_WORK ORDER_: Lines before the one containing "intros poses." are to be skipped; reproduce that line and the rest of the records below exactly.

_RECORDS FOR THE TASK_:
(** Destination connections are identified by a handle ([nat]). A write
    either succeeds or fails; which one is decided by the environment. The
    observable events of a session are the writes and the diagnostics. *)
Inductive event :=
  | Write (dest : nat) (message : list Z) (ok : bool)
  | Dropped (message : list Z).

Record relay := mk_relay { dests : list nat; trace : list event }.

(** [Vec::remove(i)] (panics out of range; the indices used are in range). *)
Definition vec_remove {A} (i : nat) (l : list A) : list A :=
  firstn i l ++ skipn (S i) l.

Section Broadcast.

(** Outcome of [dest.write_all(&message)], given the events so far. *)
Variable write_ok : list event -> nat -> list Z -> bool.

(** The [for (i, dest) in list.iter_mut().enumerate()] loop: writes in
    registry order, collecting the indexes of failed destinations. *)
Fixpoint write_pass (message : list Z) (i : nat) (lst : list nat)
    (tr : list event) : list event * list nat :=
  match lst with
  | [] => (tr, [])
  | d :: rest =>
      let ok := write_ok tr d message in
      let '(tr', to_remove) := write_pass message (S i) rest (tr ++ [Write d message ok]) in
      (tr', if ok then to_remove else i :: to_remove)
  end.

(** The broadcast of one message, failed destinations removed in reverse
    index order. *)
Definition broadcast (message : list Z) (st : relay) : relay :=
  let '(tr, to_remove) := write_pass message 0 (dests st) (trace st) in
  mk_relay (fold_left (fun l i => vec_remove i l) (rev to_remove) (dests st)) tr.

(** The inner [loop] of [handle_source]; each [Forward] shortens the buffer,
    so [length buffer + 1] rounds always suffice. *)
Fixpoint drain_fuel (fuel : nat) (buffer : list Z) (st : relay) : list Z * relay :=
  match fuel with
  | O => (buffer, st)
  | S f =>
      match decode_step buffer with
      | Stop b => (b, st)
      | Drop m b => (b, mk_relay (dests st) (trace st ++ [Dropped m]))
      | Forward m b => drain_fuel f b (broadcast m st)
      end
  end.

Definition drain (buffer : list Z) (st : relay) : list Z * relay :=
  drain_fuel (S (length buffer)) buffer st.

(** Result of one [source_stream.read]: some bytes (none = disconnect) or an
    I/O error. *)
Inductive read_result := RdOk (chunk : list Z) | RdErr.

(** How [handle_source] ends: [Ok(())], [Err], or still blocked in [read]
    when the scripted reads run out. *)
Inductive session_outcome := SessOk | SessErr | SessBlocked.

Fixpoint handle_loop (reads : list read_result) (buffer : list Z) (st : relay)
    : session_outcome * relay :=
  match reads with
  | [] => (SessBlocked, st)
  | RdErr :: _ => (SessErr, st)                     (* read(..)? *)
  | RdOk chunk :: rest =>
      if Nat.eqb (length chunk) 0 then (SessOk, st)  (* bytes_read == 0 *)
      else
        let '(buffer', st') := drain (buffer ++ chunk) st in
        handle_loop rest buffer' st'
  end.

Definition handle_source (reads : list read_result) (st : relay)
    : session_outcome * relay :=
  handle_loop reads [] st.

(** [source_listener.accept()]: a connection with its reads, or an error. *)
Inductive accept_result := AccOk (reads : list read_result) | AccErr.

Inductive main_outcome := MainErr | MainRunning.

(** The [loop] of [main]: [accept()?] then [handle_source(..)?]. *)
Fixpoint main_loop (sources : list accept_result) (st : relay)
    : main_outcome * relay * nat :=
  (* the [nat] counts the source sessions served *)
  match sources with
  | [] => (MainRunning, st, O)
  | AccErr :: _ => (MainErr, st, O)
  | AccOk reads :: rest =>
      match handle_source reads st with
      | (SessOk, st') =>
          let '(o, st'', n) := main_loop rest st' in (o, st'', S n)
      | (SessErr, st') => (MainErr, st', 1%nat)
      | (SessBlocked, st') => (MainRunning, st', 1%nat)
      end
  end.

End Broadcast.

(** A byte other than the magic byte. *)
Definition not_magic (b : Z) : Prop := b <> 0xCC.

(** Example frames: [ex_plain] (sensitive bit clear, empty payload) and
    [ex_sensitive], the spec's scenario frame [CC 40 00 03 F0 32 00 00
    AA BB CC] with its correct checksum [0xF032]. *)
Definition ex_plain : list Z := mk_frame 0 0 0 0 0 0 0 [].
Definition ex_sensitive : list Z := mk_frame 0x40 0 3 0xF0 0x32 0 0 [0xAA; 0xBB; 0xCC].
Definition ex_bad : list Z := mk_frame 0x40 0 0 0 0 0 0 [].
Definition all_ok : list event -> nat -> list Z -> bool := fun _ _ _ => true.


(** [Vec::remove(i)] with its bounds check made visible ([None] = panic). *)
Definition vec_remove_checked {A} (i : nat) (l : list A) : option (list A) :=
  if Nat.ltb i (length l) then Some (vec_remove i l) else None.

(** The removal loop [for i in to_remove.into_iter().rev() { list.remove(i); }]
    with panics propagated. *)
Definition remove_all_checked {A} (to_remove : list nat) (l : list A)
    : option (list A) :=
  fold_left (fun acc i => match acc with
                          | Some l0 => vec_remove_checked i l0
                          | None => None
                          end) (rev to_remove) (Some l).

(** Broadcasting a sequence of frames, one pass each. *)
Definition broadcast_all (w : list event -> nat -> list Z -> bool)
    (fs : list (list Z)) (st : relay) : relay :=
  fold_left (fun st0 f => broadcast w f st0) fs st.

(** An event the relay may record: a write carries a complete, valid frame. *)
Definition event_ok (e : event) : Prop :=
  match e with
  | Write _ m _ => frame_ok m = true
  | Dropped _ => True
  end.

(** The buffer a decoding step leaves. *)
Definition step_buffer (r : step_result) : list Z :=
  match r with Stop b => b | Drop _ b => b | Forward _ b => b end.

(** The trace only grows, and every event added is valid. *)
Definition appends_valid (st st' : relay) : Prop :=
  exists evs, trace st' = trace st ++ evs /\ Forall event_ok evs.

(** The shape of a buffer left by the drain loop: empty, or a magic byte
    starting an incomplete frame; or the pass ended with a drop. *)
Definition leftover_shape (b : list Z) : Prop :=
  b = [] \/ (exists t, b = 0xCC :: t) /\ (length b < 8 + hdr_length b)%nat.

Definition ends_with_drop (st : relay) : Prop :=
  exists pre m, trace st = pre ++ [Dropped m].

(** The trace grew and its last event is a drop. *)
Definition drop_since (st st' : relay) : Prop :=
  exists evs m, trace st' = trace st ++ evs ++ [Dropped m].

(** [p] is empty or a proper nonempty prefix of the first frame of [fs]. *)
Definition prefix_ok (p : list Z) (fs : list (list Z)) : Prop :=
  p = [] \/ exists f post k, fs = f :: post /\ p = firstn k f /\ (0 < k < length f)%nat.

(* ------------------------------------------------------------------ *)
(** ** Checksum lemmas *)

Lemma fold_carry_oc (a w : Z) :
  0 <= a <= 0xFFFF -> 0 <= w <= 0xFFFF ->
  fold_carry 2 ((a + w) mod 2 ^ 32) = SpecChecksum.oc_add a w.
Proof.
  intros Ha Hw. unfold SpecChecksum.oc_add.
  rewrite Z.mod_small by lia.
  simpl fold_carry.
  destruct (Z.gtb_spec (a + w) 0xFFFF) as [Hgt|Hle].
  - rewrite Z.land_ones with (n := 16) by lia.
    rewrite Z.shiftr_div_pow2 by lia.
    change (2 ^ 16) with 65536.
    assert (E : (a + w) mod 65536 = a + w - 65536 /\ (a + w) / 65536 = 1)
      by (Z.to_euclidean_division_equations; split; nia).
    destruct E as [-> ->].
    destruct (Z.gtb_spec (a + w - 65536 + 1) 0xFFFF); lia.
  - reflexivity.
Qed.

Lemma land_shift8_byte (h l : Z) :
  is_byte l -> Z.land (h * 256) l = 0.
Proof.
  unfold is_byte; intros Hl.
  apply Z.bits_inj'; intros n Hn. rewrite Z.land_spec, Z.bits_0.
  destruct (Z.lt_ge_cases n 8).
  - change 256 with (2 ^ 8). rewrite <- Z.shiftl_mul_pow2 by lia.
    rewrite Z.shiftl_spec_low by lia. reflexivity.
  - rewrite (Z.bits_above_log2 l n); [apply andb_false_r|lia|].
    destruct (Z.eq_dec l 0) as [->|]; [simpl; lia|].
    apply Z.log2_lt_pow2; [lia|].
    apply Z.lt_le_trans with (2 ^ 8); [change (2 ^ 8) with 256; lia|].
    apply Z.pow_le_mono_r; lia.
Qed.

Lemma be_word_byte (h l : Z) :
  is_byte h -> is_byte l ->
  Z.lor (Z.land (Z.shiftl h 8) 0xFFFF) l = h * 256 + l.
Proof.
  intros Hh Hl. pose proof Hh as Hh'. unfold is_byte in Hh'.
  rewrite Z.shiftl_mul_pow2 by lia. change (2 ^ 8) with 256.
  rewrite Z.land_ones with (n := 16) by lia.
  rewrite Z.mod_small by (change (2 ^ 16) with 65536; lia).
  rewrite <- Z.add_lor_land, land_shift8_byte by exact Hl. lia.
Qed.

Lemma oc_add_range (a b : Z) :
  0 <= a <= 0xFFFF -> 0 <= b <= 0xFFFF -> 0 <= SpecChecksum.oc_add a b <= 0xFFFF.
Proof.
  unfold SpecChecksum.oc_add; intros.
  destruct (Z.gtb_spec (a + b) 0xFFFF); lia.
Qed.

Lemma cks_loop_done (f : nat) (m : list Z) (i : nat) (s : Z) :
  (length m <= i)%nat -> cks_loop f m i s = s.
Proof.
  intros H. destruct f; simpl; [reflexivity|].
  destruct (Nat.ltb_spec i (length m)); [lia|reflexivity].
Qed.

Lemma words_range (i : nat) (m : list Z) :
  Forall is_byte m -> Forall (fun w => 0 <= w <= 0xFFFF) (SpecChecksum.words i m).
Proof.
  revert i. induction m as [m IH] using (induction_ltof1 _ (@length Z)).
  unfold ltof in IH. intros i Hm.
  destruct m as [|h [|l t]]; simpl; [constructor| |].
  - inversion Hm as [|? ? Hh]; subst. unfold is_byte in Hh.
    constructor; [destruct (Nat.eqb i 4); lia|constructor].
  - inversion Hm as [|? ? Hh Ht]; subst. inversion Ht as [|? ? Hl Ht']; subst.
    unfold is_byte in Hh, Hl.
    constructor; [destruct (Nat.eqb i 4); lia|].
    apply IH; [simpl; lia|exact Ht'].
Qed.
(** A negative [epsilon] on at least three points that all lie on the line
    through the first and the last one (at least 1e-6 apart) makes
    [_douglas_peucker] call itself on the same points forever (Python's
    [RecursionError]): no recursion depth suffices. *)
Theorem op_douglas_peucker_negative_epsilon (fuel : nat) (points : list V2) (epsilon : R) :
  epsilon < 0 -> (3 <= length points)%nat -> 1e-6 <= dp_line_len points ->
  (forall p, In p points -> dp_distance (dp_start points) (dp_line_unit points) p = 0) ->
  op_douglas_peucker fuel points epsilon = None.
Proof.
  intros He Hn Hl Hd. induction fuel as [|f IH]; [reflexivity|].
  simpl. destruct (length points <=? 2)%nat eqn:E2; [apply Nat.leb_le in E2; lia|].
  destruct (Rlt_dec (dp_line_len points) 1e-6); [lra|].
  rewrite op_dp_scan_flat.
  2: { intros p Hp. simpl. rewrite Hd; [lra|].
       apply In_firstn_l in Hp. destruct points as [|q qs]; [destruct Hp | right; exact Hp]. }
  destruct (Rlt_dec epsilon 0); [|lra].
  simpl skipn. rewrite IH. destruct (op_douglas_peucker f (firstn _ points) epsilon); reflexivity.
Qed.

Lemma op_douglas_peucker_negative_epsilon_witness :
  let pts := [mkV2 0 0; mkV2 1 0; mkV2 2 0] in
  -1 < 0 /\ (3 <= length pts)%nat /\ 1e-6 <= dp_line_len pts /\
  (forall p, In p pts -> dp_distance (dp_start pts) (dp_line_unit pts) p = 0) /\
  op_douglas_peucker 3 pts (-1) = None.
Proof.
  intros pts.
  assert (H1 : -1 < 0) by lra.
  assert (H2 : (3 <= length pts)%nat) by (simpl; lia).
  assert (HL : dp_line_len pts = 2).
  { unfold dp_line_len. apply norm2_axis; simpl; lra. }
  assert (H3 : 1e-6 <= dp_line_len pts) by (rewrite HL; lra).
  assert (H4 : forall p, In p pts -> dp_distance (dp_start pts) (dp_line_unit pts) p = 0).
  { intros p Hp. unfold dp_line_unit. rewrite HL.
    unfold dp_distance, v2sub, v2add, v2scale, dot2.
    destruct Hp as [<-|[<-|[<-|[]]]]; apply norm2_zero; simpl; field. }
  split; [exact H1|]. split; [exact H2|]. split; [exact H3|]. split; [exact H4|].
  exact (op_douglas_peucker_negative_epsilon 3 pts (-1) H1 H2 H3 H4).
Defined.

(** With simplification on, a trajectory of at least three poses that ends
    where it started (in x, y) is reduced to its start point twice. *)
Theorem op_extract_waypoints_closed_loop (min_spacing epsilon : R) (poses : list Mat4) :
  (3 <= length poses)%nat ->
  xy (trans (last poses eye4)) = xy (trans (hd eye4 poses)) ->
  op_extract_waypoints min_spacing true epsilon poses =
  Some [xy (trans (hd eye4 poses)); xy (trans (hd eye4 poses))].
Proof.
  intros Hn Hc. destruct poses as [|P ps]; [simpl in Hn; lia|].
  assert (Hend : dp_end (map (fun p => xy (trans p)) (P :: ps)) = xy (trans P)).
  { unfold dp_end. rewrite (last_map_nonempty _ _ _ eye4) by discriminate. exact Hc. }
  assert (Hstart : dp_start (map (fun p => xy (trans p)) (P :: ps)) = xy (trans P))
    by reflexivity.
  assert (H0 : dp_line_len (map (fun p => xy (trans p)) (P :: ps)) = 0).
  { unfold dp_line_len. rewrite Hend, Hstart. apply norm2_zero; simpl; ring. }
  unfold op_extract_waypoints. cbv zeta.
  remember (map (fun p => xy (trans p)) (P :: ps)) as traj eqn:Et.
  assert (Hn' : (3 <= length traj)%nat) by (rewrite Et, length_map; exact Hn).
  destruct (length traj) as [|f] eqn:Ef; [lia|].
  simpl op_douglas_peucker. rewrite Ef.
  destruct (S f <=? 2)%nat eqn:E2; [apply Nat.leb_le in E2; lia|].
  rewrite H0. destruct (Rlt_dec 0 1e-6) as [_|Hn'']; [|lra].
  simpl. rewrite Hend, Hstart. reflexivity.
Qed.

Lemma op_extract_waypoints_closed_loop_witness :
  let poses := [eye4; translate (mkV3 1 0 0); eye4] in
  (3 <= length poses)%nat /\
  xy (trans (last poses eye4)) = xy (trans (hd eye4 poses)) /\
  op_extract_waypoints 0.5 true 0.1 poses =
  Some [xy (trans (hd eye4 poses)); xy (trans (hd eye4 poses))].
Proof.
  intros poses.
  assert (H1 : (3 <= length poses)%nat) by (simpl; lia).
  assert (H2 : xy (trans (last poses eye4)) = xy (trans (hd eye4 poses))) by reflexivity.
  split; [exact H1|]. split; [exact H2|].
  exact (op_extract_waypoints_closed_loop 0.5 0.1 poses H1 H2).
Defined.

_WRITTEN SOLUTION_:
  intros poses.
  assert (H1 : (3 <= length poses)%nat) by (simpl; lia).
  assert (H2 : xy (trans (last poses eye4)) = xy (trans (hd eye4 poses))) by reflexivity.
  split; [exact H1|]. split; [exact H2|].
  exact (op_extract_waypoints_closed_loop 0.5 0.1 poses H1 H2).
Defined.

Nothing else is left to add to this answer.